Design and Simulation of Spine Rehabilitation Soft Robotic Actuator

Abstract

Pneumatic artificial muscle (PAM) as a soft actuator has the characteristics of lightweight, highly flexible and adaptable, and are enabling safer human-robot interaction. Relevant research has proved that it is instrumental for biomedical rehabilitation. In order to study the bending deformation of PAMs, in this paper, fiber-reinforced PAMs were analyzed using finite element software. The results show that different bending deformations of PAMs can be caused by changing the fiber angle. The smaller the fiber angle, the greater the bending deformation. When the fiber angle is 30°, the bending deformation is not obvious, and when it exceeds 30°, the bending direction changes. In response to this phenomenon of bending due to fiber changes, in this manuscript, a modular wearable soft robotic device for spinal rehabilitation assistance is proposed.
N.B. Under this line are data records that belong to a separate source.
(** * The book routes of the catalogue service

    A shallow embedding of [src/models/book.model.js] and
    [src/routes/book.route.js]: the book schema, the four route handlers
    ([POST /books], [GET /books], [PUT /books/:id], [DELETE /books/:id]) and
    the part of the document store they call.

    Conventions.
    - The collection is the list of its documents in natural order; every
      store call is a state transformer that may raise.
    - Text is [string]: a sequence of code units below 256.
    - Request values follow the schema the routes document in their
      [@swagger] blocks: body properties and the [query] and [id]
      parameters are text, [page] is an integer; any of them may be missing.
      Numbers are read as mathematical integers.
    - What the handlers obtain from outside the repository without the
      repository fixing it (how an identifier or a date is parsed, what a
      pattern with metacharacters matches, what the store does with a skip
      that is not a number) is the interface [Env]. *)

From Stdlib Require Import ZArith NArith List Bool String Ascii Lia.
Import ListNotations.

Open Scope string_scope.
Open Scope Z_scope.

(** ** Values of the request *)

(** [if (v)] on a value that is missing or text: text is truthy unless it is
    empty. *)
Definition truthy (v : option string) : bool :=
  match v with
  | Some s => negb (s =? "")%string
  | None => false
  end.

(** The text of a value, read where the value is known to be truthy. *)
Definition text (v : option string) : string :=
  match v with
  | Some s => s
  | None => ""
  end.

(** The numbers the handler computes with: [page] is missing ([undefined],
    which arithmetic reads as [NaN]) or an integer. *)
Inductive jsnum : Type :=
| Num (z : Z)
| NaN.

Definition ToNumber (v : option Z) : jsnum :=
  match v with
  | Some z => Num z
  | None => NaN
  end.

Definition js_sub (a b : jsnum) : jsnum :=
  match a, b with
  | Num x, Num y => Num (x - y)
  | _, _ => NaN
  end.

Definition js_mul (a b : jsnum) : jsnum :=
  match a, b with
  | Num x, Num y => Num (x * y)
  | _, _ => NaN
  end.

(** ** Errors and results *)

Definition dquote : string := String (ascii_of_nat 34) "".

Fixpoint join (sep : string) (l : list string) : string :=
  match l with
  | [] => ""
  | [x] => x
  | x :: r => x ++ sep ++ join sep r
  end.

(** What can be raised inside a handler.  A validation error lists its
    failures as (path, text) pairs; a cast error names the target type, the
    rejected text and the path; the other two carry the text of the store
    or of the pattern compiler. *)
Inductive error : Type :=
| ValidationError (model : string) (failures : list (string * string))
| CastError (kind value path : string)
| MongoServerError (text : string)
| HostError (text : string).

(** The text of a cast error.  (Where the cast is that of a query, the
    library goes on to name the model; that tail is left out.) *)
Definition cast_message (kind value path : string) : string :=
  "Cast to " ++ kind ++ " failed for value " ++ dquote ++ value ++ dquote
  ++ " (type string) at path " ++ dquote ++ path ++ dquote.

(** [error.message] *)
Definition message (e : error) : string :=
  match e with
  | ValidationError model failures =>
      model ++ " validation failed: "
      ++ join ", " (map (fun f => fst f ++ ": " ++ snd f) failures)
  | CastError kind value path => cast_message kind value path
  | MongoServerError text => text
  | HostError text => text
  end.

Inductive result (A : Type) : Type :=
| Ok (a : A)
| Throw (e : error).
Arguments Ok {A} a.
Arguments Throw {A} e.

(** ** The book model ([src/models/book.model.js]) *)

Definition ObjectId : Type := N.
(** A date is its time value, milliseconds since the epoch. *)
Definition Date : Type := Z.

Inductive schema_type : Type := SString | SDate.

Record path_options : Type := {
  type : schema_type;
  required : bool
}.

Record schema : Type := {
  s_title : path_options;
  s_author : path_options;
  s_isbn : path_options;
  s_description : path_options;
  s_publishedDate : path_options;
  versionKey : bool
}.

Definition bookSchema : schema := {|
  s_title := {| type := SString; required := true |};
  s_author := {| type := SString; required := true |};
  s_isbn := {| type := SString; required := true |};
  s_description := {| type := SString; required := true |};
  s_publishedDate := {| type := SDate; required := true |};
  versionKey := false
|}.

Definition modelName : string := "Book".

(** A stored book.  [publishedDate] is [None] when the stored value is
    [null], which an update can write. *)
Record document : Type := {
  _id : ObjectId;
  title : string;
  author : string;
  isbn : string;
  description : string;
  publishedDate : option Date
}.

(** The collection, in natural order. *)
Definition store : Type := list document.

(** The properties of a request body ([req.body]). *)
Record book_body : Type := {
  b_title : option string;
  b_author : option string;
  b_isbn : option string;
  b_description : option string;
  b_publishedDate : option string
}.

(** ** The environment *)

Class Env : Type := {
  (** casting text to an identifier; [None] when it is malformed *)
  castObjectId : string -> option ObjectId;
  (** parsing non-empty text as a date; [None] when it is no date *)
  parseDate : string -> option Date;
  (** a pattern that is more than literal text: the predicate it compiles
      to, or the error raised on the way *)
  hostRegExp : string -> result (string -> bool);
  (** [find().skip(NaN).limit(n)] on a collection *)
  findSkipNaN : store -> Z -> result (list document)
}.

(** ** Casting and validation *)

(** The state of one path of a document under construction. *)
Inductive slot (A : Type) : Type :=
| Unset
| Value (a : A)
| CastFailed (raw : string).
Arguments Unset {A}.
Arguments Value {A} a.
Arguments CastFailed {A} raw.

Definition castString (v : option string) : slot string :=
  match v with
  | Some s => Value s
  | None => Unset
  end.

(** Missing and empty text both cast to no date. *)
Definition castDate `{Env} (v : option string) : slot Date :=
  match v with
  | None => Unset
  | Some s =>
      if (s =? "")%string then Unset
      else match parseDate s with
           | Some d => Value d
           | None => CastFailed s
           end
  end.

(** A document under construction ([new BookModel({...})]). *)
Record candidate : Type := {
  c_id : ObjectId;
  c_title : slot string;
  c_author : slot string;
  c_isbn : slot string;
  c_description : slot string;
  c_publishedDate : slot Date
}.

(** [new BookModel({title, author, isbn, description, publishedDate})]:
    the identifier is drawn by the constructor, each property is cast to the
    type of its path. *)
Definition BookModel_new `{Env} (fresh : ObjectId) (b : book_body) : candidate := {|
  c_id := fresh;
  c_title := castString (b_title b);
  c_author := castString (b_author b);
  c_isbn := castString (b_isbn b);
  c_description := castString (b_description b);
  c_publishedDate := castDate (b_publishedDate b)
|}.

Definition cast_failure {A} (path kind : string) (v : slot A)
  : list (string * string) :=
  match v with
  | CastFailed raw => [(path, cast_message kind raw path)]
  | _ => []
  end.

Definition required_message (path : string) : string :=
  "Path `" ++ path ++ "` is required.".

(** The required validator of a text path: the value must be non-empty
    text. *)
Definition required_string (o : path_options) (path : string) (v : slot string)
  : list (string * string) :=
  match v with
  | Value s => if required o && (s =? "")%string then [(path, required_message path)] else []
  | Unset => if required o then [(path, required_message path)] else []
  | CastFailed _ => []
  end.

(** The required validator of a date path: the value must be a date. *)
Definition required_date (o : path_options) (path : string) (v : slot Date)
  : list (string * string) :=
  match v with
  | Value _ => []
  | Unset => if required o then [(path, required_message path)] else []
  | CastFailed _ => []
  end.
By referring to the range of human spine motion, the spinal rehabilitation assistance module is simulated, and the spinal rehabilitation assistance module with fiber angle of 24 ° can better meet the range of lateral flexion (15∼20 degrees) movement of human body. For forward flexion motion, because of its wide range of motion (40 ∼ 60 degrees), it is possible to select a fiber angle that is within the range of human motion. In this paper, the PAM with a fiber angle of 27° was selected as the actuator of forward flexion. From the conclusion, firstly, the simulation study of bending deformation and fiber angle of PAMs has certain guidance for the experiment. Secondly, the simulation results of the module also prove the feasibility of being a wearable soft robotic device.